In 2000, there were 9 workers who commuted into the village and 42 workers who commuted away. The village is a net exporter of workers, with about 4.7 workers leaving the village for every one entering. Of the working population, 4.8% used public transportation to get to work, and 47% used a private car.

==Religion==
From the 2000 census, 20 or 11.0% were Roman Catholic, while 129 or 71.3% belonged to the Swiss Reformed Church. Of the rest of the population, there were 19 individuals (or about 10.50% of the population) who belonged to another Christian church. 16 (or about 8.84% of the population) belonged to no church, are agnostic or atheist, and 3 individuals (or about 1.66% of the population) did not answer the question.

==Education==
In Molondin about 64 or (35.4%) of the population have completed non-mandatory upper secondary education, and 17 or (9.4%) have completed additional higher education (either university or a Fachhochschule). Of the 17 who completed tertiary schooling, 52.9% were Swiss men, 35.3% were Swiss women.
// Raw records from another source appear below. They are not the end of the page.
(* ===== verification/AdvisorCircuit.v ===== *)
(** The circuit breaker of the AI advisor under concurrent calls: when it lets a call through; and the advisor at work. *)
From S2P Require Import Prelude GoLib Interaction Core Advisor AdvisorBounds AdvisorCall.
From S2P Require Import GoDuration Json JsonText Redaction AdvisorProps.

Local Open Scope Z_scope.

Section Breaker.
Context `{RangeOrder}.
Variable a : OpenAICompatibleAdvisor.
Implicit Types (h : history AdvisorE).

(** The concurrent executions of calls of one advisor, whose breaker starts closed. *)
Definition advisor_execution : history AdvisorE → circuit → list (prog AdvisorE unit) → Prop :=
  execution (λ c, c = zero_circuit) (λ p, ∃ finding plan, p = prog_bind (λ _, Ret tt) (Analyze a finding plan))
    (λ X c, advisor_handles a X c) (λ _ _, False).

Definition tripped (failures : list Time) : bool := advisor_circuitThreshold a <=? Z.of_nat (length failures).

(** The failures that count, the latest first: those since the last success, and since the breaker last closed
    again after its cooldown. *)
Fixpoint failures h : list Time :=
  match h with
  | [] => []
  | Occ _ e x :: before =>
      match e in AdvisorE X return X → list Time with
      | RecordFailure => λ t, t :: failures before
      | RecordSuccess => λ _, []
      | CheckCircuit _ => λ answer, if is_ok answer && tripped (failures before) then [] else failures before
      | _ => λ _, failures before
      end x
  end.

Definition breaker_state (failures : list Time) : circuit :=
  mkCircuit (Z.of_nat (length failures))
    (if tripped failures then Add (hd 0 failures) (advisor_circuitCooldown a) else 0).

Hypotheses (threshold_positive : 0 < advisor_circuitThreshold a) (cooldown_positive : 0 < advisor_circuitCooldown a).

Lemma not_tripped_nil : tripped [] = false.
Proof. apply Z.leb_gt. cbn. lia. Qed.

Lemma tripped_opens fs : Forall (λ t, 0 < t) fs → tripped fs = true → 0 < Add (hd 0 fs) (advisor_circuitCooldown a).
Proof.
  intros Hfs Ht. destruct fs as [|t fs]; [by rewrite not_tripped_nil in Ht|]. apply Forall_cons in Hfs as [Hpos _].
  unfold Add. cbn. lia.
Qed.

(** The check in a state described by its failures. *)
Lemma check_breaker fs now : Forall (λ t, 0 < t) fs →
  checkCircuit now (breaker_state fs) =
    if tripped fs then
      if now <? hd 0 fs + advisor_circuitCooldown a
      then ((checkCircuit now (breaker_state fs)).1, breaker_state fs) else (Ok tt, zero_circuit)
    else (Ok tt, breaker_state fs).
Proof.
  intros Hfs. unfold checkCircuit, IsZero, Before. cbn [circuitOpenUntil breaker_state].
  destruct (tripped fs) eqn:Ht; [|done]. pose proof (tripped_opens _ Hfs Ht).
  destruct (Z.eqb_spec (Add (hd 0 fs) (advisor_circuitCooldown a)) 0) as [|_]; [lia|]. unfold Add in *.
  by destruct (now <? hd 0 fs + advisor_circuitCooldown a).
Qed.
Lemma check_admits fs now : Forall (λ t, 0 < t) fs →
  is_ok (checkCircuit now (breaker_state fs)).1 = negb (tripped fs && (now <? hd 0 fs + advisor_circuitCooldown a)).
Proof.
  intros Hfs. unfold checkCircuit, IsZero, Before. cbn [circuitOpenUntil breaker_state].
  destruct (tripped fs) eqn:Ht; [|done]. pose proof (tripped_opens _ Hfs Ht).
  destruct (Z.eqb_spec (Add (hd 0 fs) (advisor_circuitCooldown a)) 0) as [|_]; [lia|]. unfold Add in *.
  by destruct (now <? hd 0 fs + advisor_circuitCooldown a).
Qed.

Lemma recordFailure_breaker fs now : Z.of_nat (length fs) < MaxInt64 →
  recordFailure a now (breaker_state fs) = breaker_state (now :: fs).
Proof.
  intros Hl. unfold recordFailure, breaker_state. cbn [consecutiveFailures circuitOpenUntil hd].
  rewrite wrap64_small by (unfold MinInt64, MaxInt64 in *; lia).
  assert (Z.of_nat (length fs) + 1 = Z.of_nat (length (now :: fs))) as -> by (cbn [length]; lia).
  unfold tripped at 2. destruct (Z.leb_spec (advisor_circuitThreshold a) (Z.of_nat (length (now :: fs)))); [done|].
  unfold tripped. destruct (Z.leb_spec (advisor_circuitThreshold a) (Z.of_nat (length fs))); [cbn [length] in *; lia | done].
Qed.

Lemma failures_length h : (length (failures h) ≤ length h)%nat.
Proof.
  induction h as [|[X e x] h IH]; [done|]. destruct e; cbn [failures length]; try lia. 
  destruct (is_ok x && _); cbn; lia.
Qed.

Lemma breaker_event X h (e : AdvisorE X) x c' :
  Z.of_nat (length h) < MaxInt64 → Forall (λ t, 0 < t) (failures h) →
  advisor_handles a X (breaker_state (failures h)) e x c' →
  c' = breaker_state (failures (Occ X e x :: h)) ∧ Forall (λ t, 0 < t) (failures (Occ X e x :: h)).
Proof.
  intros Hl Hfs. pose proof (failures_length h). destruct e; cbn [advisor_handles failures].
  - by intros [_ ->].
  - intros Hc. rewrite check_breaker in Hc by done.
    destruct (tripped (failures h)) eqn:Ht; [|injection Hc as -> ->; by rewrite andb_false_r].
    destruct (now <? _) eqn:Hn.
    + injection Hc as -> ->. rewrite check_admits, Ht, Hn by done. done.
    + injection Hc as -> ->. cbn. split; [|constructor]. unfold breaker_state. by rewrite not_tripped_nil.
  - intros [Hx ->]. rewrite recordFailure_breaker by lia. split; [done | by constructor].
  - intros ->. split; [|constructor]. unfold breaker_state. by rewrite not_tripped_nil.
  - by intros ->.
Qed.

Lemma execution_breaker h c ts : advisor_execution h c ts → Z.of_nat (length h) ≤ MaxInt64 →
  c = breaker_state (failures h) ∧ Forall (λ t, 0 < t) (failures h).
Proof.
  induction 1 as [c ->|h c ts p _ _ IH|h c c' ts [] |h c c' ts1 ts2 X e k x Hx _ IH]; intros Hl.
  - split; [|constructor]. unfold breaker_state. cbn. by rewrite not_tripped_nil.
  - by apply IH.
  - cbn [length] in Hl. destruct (IH ltac:(lia)) as [-> Hfs]. apply breaker_event; [lia | done | done].
Qed.

(** C31. However calls of the advisor are interleaved, the circuit breaker refuses a call exactly when at least the
    configured number of failures were recorded since the last success, or since the breaker last closed again, and
    the cooldown after the latest of them is not over. *)
Theorem circuit_breaker h c ts later now answer before :
  advisor_execution h c ts → Z.of_nat (length h) ≤ MaxInt64 → h = later ++ Occ _ (CheckCircuit now) answer :: before →
  is_ok answer = false ↔
  advisor_circuitThreshold a ≤ Z.of_nat (length (failures before)) ∧
  ∃ latest earlier, failures before = latest :: earlier ∧ now < latest + advisor_circuitCooldown a.
Proof.
  intros He Hl Heq. destruct (execution_at _ _ _ _ _ _ _ _ _ _ _ _ He Heq) as (c0 & ts0 & c1 & He0 & Hx).
  apply execution_breaker in He0 as [-> Hfs]. 2: { rewrite Heq, length_app in Hl. cbn in Hl. lia. }
  cbn in Hx. pose proof (check_admits _ now Hfs) as Hok. rewrite <- Hx in Hok. cbn [fst] in Hok. rewrite Hok.
  rewrite negb_false_iff, andb_true_iff, Z.ltb_lt. unfold tripped at 1. rewrite Z.leb_le.
  split; [|intros [Ht (latest & earlier & Hf & Hn)]; rewrite Hf in *; split; [exact Ht | exact Hn]].
  intros [Ht Hn]. split; [done|]. destruct (failures before) as [|latest earlier]; [cbn in Ht; lia|]. eauto.
Qed.
End Breaker.

(** * The AI advisor at work: an accepted analysis, and a provider that fails until the breaker opens *)

#[local] Existing Instance canonical_order.

Definition advisor_sample_config : Config := {|
  config_Enabled := true; config_Provider := " acme "; config_Endpoint := " https://AI.example.com/v1/chat?x=1 ";
  config_Model := "small-1"; config_APIKey := "k-1"; config_Timeout := 0; config_AllowInsecureHTTP := false;
  config_EndpointHostAllowlist := []; config_ExcludedSources := ["Audit"]; config_ExcludedNamespaces := ["kube-system"];
  config_MaxInputBytes := 0; config_MaxOutputTokens := 0; config_CircuitBreakerThreshold := 1;
  config_CircuitBreakerCooldown := 0
|}.

Definition zero_advisor : OpenAICompatibleAdvisor := mkAdvisor "" "" "" "" 0 false ∅ ∅ ∅ 0 0 0 0.
Definition sample_advisor : OpenAICompatibleAdvisor :=
  Eval vm_compute in match NewOpenAICompatibleAdvisor advisor_sample_config with Ok a => a | Err _ => zero_advisor end.

Example sample_advisor_ex :
  (advisor_provider sample_advisor, advisor_endpoint sample_advisor, advisor_maxInputBytes sample_advisor,
   elements (advisor_endpointAllowlist sample_advisor)) =
  ("acme", "https://AI.example.com/v1/chat?x=1", 65536, ["ai.example.com"]).
Proof. vm_compute. reflexivity. Qed.

Lemma advisor_endpoints_witness :
  ∃ u, GoUrl.ParseURL "https://AI.example.com/v1/chat?x=1" = Ok u ∧ advisor_endpoint sample_advisor = GoUrl.URLString u ∧
    acceptable false (advisor_endpointAllowlist sample_advisor) u.
Proof.
  refine (proj1 (advisor_endpoints advisor_sample_config sample_advisor _)). vm_compute. reflexivity.
Defined.

Definition analysed_finding : Finding :=
  zero_Finding <| finding_ID := "f-1" |> <| finding_Source := "posture" |> <| finding_Title := "Runs as root" |>
    <| finding_Evidence := [mkEvidence "uid 0" "token: hunter2" "scan-7" 0] |>.
Definition analysed_plan : RemediationPlan :=
  zero_RemediationPlan <| plan_ID := "p-1" |>
    <| plan_Actions := [zero_TypedAction <| action_Type := "patch_security_context" |>] |>.

(** What is sent: the secret is redacted. *)
Example sample_prompt :
  prompt_of (projectAdvisorInput analysed_finding analysed_plan) =
  requote ("{'finding':{'id':'f-1','source':'posture','title':'Runs as root','evidence':[{'summary':'uid 0'," +:+
    "'details':'token: [REDACTED]','sourceId':'scan-7','observedAt':'0001-01-01T00:00:00Z'}]},'plan':{'id':'p-1'," +:+
    "'actions':[{'type':'patch_security_context','target':{}}],'approvalPolicy':{'required':false}}}").
Proof. vm_compute. reflexivity. Qed.

(** The breaker, the clock, and the replies of the provider. *)
Definition AdvisorWorld : Type := circuit * Z * list (result (Z * string)).
Definition advisor_view (w : AdvisorWorld) : circuit := w.1.1.
Definition later_by (n : Z) (w : AdvisorWorld) : AdvisorWorld := (w.1.1, w.1.2 + n, w.2).

Definition advisor_handle X (e : AdvisorE X) (w : AdvisorWorld) : X * AdvisorWorld :=
  match e in AdvisorE X return X * AdvisorWorld with
  | AdvisorNow => (Z.max 1 w.1.2, w)
  | CheckCircuit now => let '(r, c) := checkCircuit now w.1.1 in (r, (c, w.1.2, w.2))
  | RecordFailure => let t := Z.max 1 w.1.2 in (t, (recordFailure sample_advisor t w.1.1, w.1.2, w.2))
  | RecordSuccess => (tt, (recordSuccess, w.1.2, w.2))
  | Post _ _ _ => match w.2 with
                  | reply :: replies => (reply, (w.1.1, w.1.2, replies))
                  | [] => (Err (Errorf "connection refused"), w)
                  end
  end.

Lemma advisor_handle_sound X (e : AdvisorE X) w :
  advisor_handles sample_advisor X (advisor_view w) e (advisor_handle X e w).1 (advisor_view (advisor_handle X e w).2).
Proof.
  destruct w as [[c t] replies], e; cbn; try done; try (split; [lia | done]).
  - by destruct (checkCircuit now c).
  - by destruct replies.
Qed.

(** The provider's answer: the fenced text of an output. *)
Definition good_output : string := fence +:+ "json" +:+ requote
  ("{'summary':'Runs as uid 0','rootCause':'no securityContext','impact':'escape','recommendedAction':'patch_security_context'," +:+
   "'confidence':' High ','safetyNotes':['restart'],'evidenceSourceIds':['scan-7','scan-7']}") +:+ fence.
Definition envelope (content : string) : string :=
  object_of [member "id" (marshal_string "x"); member "choices" (array_of [object_of [member "message" (chat_message "assistant" content)]])].

Definition sample_call := drive advisor_handle (Analyze sample_advisor analysed_finding analysed_plan)
  (zero_circuit, 10, [Ok (200, envelope good_output)]) [].
Definition sample_analysis : AIAnalysis :=
  Eval vm_compute in match sample_call.1.1 with Ok analysis => analysis | Err _ => zero_AIAnalysis end.

Example sample_analysis_ex :
  (ai_RecommendedAction sample_analysis, ai_Confidence sample_analysis, ai_SafetyNotes sample_analysis) =
  ("patch_security_context", "high", ["restart"; "Evidence sources: scan-7"]).
Proof. vm_compute. reflexivity. Qed.

Lemma sample_call_performed :
  performs (Analyze sample_advisor analysed_finding analysed_plan) sample_call.2 (Ret (Ok sample_analysis)).
Proof. apply drive_returns. vm_compute. reflexivity. Qed.

Lemma Analyze_safe_witness :
  obeys (call_permitted sample_advisor analysed_finding analysed_plan) sample_call.2 ∧
  concluded sample_advisor analysed_finding analysed_plan sample_call.2 (Ok sample_analysis).
Proof.
  destruct (Analyze_safe sample_advisor analysed_finding analysed_plan sample_call.2 _ sample_call_performed) as [Ho Hc].
  split; [exact Ho | by apply Hc].
Defined.

(** A call that is rejected because of its citation; the next one, within the cooldown, is refused. *)
Definition no_output (p : prog AdvisorE (result AIAnalysis)) : prog AdvisorE unit := prog_bind (λ _, Ret tt) p.
Definition one_call : prog AdvisorE unit := no_output (Analyze sample_advisor analysed_finding analysed_plan).
Definition failed_call := drive advisor_handle one_call (zero_circuit, 10, [Ok (200, envelope "{}")]) [].
Definition refused_call := drive advisor_handle one_call failed_call.1.2 failed_call.2.

Lemma one_call_execution d h ts :
  advisor_execution sample_advisor h (advisor_view d) ts →
  let '(_, d', h') := drive advisor_handle one_call d h in ∃ ts', advisor_execution sample_advisor h' (advisor_view d') ts'.
Proof.
  intros He.
  assert (advisor_execution sample_advisor h (advisor_view d) (one_call :: ts)) as Hs
    by (apply exec_start; [by exists analysed_finding, analysed_plan | exact He]).
  pose proof (drive_execution advisor_handle _ _ _ _ advisor_view advisor_handle_sound _ d _ _ Hs) as Hd.
  destruct (drive advisor_handle one_call d h) as [[u d'] h']. destruct Hd as [x Hd]. by eexists.
Qed.

Lemma refused_execution : ∃ ts, advisor_execution sample_advisor refused_call.2 (advisor_view refused_call.1.2) ts.
Proof.
  pose proof (one_call_execution (zero_circuit, 10, [Ok (200, envelope "{}")]) [] [] (exec_init _ _ _ _ _ eq_refl)) as H1.
  unfold refused_call, failed_call. destruct (drive _ _ _ []) as [[u d1] h1]. destruct H1 as [ts1 H1].
  pose proof (one_call_execution d1 h1 ts1 H1) as H2. cbn [fst snd]. by destruct (drive _ _ d1 h1) as [[v d2] h2].
Qed.

(** The refused call and what happened before. *)
Definition refused_answer : result unit := Eval vm_compute in (checkCircuit 10 (advisor_view failed_call.1.2)).1.
Definition refused_before : history AdvisorE := Eval vm_compute in tail refused_call.2.

Lemma refused_history : refused_call.2 = [] ++ Occ _ (CheckCircuit 10) refused_answer :: refused_before.
Proof. vm_compute. reflexivity. Qed.

Lemma circuit_breaker_witness :
  advisor_circuitThreshold sample_advisor ≤ Z.of_nat (length (failures sample_advisor refused_before)) ∧
  ∃ latest earlier, failures sample_advisor refused_before = latest :: earlier ∧
    10 < latest + advisor_circuitCooldown sample_advisor.
Proof.
  destruct refused_execution as [ts He].
  refine (proj1 (circuit_breaker sample_advisor _ _ refused_call.2 _ ts [] 10 refused_answer refused_before He _ refused_history) eq_refl).
  - reflexivity.
  - reflexivity.
  - vm_compute. discriminate.
Defined.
In the 2009/2010 school year there were a total of 31 students in the Molondin school district. In the Vaud cantonal school system, two years of non-obligatory pre-school are provided by the political districts. During the school year, the political district provided pre-school care for a total of 578 children of which 359 children (62.1%) received subsidized pre-school care. The canton's primary school program requires students to attend for four years. There were 14 students in the municipal primary school program. The obligatory lower secondary school program lasts for six years and there were 17 students in those schools.

As of 2000, there were 4 students in Molondin who came from another village, while 30 residents attended schools outside the village.